** Exercise requirements **
Write out, word for word, every line in the data below from the one containing "negb (is_space c)" to the one containing "SBool false =>", both of them included.
▬▬▬
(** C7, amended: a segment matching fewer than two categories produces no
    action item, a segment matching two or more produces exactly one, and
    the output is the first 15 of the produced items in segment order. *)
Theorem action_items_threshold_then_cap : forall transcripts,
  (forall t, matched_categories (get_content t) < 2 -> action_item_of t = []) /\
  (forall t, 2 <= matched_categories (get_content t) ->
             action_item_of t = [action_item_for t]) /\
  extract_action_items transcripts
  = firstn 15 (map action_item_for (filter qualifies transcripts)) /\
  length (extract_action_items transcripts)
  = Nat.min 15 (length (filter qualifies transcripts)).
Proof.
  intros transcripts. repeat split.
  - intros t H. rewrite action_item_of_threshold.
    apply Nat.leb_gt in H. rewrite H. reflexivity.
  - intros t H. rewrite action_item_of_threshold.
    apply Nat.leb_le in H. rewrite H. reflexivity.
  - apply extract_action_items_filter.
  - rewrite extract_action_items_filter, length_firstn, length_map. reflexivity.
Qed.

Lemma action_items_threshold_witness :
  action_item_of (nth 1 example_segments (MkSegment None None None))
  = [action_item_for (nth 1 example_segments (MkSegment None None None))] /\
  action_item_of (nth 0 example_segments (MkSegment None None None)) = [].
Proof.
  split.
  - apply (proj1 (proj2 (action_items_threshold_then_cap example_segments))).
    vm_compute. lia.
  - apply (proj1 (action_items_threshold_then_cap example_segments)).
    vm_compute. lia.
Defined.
▬▬▬
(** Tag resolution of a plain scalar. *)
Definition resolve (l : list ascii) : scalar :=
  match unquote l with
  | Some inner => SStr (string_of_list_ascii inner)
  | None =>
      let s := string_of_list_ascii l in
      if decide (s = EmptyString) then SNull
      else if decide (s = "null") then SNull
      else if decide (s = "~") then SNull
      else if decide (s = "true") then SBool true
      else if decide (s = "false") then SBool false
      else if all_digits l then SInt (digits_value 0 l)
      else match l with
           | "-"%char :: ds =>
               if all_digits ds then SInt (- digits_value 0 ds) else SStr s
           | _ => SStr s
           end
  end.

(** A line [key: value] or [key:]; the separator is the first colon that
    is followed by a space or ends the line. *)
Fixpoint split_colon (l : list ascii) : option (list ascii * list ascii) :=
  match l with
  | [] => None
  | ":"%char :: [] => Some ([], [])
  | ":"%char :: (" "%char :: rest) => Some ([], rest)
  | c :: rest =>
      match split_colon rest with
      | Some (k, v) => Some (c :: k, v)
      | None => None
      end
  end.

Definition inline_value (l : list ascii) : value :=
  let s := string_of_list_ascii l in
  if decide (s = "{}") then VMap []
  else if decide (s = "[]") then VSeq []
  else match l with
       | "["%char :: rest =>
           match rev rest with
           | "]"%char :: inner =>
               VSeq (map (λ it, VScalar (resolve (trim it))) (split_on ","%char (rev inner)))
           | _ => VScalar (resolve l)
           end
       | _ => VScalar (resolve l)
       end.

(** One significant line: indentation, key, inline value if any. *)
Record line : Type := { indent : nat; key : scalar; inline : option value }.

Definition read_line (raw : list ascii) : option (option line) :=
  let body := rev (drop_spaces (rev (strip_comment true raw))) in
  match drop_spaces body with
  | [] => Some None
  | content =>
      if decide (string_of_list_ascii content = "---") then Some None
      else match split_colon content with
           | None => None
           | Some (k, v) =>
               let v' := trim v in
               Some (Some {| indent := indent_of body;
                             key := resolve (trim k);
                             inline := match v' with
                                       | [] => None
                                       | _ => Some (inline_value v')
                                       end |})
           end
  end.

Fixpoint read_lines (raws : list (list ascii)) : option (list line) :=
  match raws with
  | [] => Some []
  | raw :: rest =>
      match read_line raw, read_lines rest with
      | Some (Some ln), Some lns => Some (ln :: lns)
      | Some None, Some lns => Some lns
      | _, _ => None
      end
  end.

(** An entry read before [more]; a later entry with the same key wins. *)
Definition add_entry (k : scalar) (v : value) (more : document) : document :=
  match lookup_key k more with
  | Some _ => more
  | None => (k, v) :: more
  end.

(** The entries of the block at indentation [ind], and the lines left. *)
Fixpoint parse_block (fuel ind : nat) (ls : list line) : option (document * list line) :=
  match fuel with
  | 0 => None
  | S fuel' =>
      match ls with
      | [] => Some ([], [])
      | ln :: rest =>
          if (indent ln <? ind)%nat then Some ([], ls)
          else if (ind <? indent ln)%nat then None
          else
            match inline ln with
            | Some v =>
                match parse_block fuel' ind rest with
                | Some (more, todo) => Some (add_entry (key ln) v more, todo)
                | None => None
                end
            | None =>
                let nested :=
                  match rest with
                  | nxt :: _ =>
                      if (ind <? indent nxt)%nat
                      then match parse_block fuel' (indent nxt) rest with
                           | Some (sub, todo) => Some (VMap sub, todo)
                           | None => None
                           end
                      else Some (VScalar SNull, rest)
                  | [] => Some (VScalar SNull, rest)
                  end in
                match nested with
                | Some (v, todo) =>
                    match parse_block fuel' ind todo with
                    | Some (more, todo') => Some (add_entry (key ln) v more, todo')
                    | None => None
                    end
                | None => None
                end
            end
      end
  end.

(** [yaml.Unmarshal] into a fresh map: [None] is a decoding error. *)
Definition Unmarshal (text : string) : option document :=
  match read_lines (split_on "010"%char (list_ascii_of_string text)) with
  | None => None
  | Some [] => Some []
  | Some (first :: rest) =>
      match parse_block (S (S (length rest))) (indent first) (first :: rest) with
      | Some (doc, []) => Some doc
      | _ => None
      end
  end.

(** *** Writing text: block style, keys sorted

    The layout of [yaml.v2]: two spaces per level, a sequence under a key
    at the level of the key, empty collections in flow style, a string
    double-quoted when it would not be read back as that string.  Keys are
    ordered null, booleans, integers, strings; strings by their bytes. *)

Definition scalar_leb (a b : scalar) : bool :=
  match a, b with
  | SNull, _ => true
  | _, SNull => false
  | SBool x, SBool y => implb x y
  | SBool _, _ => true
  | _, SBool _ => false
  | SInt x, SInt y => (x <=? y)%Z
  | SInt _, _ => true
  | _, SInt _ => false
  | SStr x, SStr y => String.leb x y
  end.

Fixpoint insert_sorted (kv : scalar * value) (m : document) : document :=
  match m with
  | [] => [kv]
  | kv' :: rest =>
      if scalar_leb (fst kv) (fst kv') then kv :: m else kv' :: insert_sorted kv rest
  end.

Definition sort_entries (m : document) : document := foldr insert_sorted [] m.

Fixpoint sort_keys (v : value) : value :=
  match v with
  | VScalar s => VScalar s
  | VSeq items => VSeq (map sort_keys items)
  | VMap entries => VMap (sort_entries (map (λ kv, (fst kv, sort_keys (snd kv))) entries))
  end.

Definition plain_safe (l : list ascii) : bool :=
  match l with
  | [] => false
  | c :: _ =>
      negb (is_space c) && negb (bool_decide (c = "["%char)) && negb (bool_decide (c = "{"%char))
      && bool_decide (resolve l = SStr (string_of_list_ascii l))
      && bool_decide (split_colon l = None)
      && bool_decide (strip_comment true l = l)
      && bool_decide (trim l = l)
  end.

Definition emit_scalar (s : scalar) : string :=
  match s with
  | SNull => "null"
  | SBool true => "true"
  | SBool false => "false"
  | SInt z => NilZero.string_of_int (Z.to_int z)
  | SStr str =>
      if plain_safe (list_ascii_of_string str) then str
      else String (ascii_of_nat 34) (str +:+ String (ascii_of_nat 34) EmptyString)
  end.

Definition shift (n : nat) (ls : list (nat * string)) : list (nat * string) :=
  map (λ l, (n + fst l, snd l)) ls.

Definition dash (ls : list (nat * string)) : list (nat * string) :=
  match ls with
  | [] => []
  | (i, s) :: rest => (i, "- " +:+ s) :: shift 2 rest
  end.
▬▬▬
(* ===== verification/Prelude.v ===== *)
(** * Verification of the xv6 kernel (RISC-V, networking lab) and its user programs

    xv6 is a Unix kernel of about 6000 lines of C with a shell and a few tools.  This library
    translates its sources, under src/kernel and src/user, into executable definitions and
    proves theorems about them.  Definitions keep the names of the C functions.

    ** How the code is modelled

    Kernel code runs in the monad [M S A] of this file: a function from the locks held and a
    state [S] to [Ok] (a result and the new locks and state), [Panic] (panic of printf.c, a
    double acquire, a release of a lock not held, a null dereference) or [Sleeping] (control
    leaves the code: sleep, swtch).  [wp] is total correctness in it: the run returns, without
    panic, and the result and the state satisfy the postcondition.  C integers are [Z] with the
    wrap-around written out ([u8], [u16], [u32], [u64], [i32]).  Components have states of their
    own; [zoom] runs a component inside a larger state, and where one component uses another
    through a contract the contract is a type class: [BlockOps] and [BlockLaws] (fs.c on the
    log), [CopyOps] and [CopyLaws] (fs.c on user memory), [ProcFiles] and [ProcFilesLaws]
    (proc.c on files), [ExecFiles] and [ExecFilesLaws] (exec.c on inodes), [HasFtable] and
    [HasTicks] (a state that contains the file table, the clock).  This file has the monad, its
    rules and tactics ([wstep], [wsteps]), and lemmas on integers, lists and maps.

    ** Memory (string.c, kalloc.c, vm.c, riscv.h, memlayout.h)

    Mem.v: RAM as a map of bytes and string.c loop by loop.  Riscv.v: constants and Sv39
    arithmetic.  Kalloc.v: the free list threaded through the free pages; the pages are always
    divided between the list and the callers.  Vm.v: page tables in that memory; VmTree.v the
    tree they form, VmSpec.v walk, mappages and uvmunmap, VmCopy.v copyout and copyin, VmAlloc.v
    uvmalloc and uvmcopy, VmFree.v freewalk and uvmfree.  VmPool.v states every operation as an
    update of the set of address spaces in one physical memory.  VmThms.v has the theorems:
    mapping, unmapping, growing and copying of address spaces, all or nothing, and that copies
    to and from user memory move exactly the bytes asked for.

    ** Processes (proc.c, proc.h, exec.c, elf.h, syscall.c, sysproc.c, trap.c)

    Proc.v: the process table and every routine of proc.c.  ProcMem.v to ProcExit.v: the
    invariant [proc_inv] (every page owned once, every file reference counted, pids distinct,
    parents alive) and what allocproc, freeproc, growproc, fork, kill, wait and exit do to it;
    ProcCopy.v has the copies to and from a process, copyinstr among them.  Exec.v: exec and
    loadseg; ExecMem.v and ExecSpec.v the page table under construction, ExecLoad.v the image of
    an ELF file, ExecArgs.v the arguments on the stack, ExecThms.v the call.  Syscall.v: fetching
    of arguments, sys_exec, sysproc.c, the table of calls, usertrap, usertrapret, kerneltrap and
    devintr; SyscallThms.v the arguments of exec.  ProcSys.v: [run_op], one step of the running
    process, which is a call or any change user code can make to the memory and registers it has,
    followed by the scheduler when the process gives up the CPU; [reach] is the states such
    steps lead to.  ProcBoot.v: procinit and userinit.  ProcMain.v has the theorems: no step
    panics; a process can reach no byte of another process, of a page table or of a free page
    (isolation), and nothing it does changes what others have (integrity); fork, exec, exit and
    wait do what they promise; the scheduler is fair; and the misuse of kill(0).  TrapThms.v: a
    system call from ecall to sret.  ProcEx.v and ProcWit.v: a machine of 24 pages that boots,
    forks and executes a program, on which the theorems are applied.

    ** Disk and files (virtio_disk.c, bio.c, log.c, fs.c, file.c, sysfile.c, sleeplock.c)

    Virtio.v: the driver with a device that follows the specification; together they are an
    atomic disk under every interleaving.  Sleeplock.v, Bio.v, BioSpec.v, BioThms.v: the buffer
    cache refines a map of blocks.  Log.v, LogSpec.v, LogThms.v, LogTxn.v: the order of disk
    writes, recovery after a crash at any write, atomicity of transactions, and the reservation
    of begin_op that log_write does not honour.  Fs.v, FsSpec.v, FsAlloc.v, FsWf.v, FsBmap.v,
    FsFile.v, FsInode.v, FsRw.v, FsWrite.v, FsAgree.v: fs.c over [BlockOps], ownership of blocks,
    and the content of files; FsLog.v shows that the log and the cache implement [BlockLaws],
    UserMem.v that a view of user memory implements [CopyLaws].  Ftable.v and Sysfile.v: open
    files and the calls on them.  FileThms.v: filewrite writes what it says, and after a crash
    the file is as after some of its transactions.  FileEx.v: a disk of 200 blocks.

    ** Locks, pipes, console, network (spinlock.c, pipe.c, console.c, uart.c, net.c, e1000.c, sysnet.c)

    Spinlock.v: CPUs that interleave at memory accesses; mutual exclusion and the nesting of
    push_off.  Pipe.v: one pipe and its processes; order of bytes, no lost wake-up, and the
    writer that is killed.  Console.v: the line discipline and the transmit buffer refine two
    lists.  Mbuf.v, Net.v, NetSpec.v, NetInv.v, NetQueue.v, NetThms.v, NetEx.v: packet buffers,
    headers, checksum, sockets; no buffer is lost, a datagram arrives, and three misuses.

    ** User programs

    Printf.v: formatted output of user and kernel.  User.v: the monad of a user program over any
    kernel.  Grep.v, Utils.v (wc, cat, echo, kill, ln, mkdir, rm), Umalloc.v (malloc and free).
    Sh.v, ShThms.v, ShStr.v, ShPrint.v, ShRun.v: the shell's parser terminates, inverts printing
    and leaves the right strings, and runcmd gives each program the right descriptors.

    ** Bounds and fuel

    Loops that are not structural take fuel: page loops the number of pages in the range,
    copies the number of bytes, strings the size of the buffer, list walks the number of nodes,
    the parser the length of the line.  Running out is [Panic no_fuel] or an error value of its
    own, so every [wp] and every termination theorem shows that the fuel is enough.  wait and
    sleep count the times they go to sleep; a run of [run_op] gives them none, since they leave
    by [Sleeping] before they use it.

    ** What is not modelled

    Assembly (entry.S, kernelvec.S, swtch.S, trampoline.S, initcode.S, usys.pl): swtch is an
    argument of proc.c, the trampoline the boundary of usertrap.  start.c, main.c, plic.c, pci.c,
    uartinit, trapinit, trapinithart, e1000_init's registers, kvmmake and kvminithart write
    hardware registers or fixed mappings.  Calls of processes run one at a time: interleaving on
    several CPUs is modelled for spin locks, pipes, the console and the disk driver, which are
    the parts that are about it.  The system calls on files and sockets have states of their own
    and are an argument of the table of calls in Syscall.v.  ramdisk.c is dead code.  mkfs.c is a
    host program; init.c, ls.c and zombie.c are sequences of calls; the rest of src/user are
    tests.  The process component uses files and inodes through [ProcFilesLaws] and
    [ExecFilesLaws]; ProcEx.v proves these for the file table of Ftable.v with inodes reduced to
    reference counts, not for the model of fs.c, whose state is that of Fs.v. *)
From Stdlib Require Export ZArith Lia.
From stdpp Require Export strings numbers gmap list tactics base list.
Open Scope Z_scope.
▬▬▬
** Answer section **
      negb (is_space c) && negb (bool_decide (c = "["%char)) && negb (bool_decide (c = "{"%char))
      && bool_decide (resolve l = SStr (string_of_list_ascii l))
      && bool_decide (split_colon l = None)
      && bool_decide (strip_comment true l = l)
      && bool_decide (trim l = l)
  end.

Definition emit_scalar (s : scalar) : string :=
  match s with
  | SNull => "null"
  | SBool true => "true"
  | SBool false => "false"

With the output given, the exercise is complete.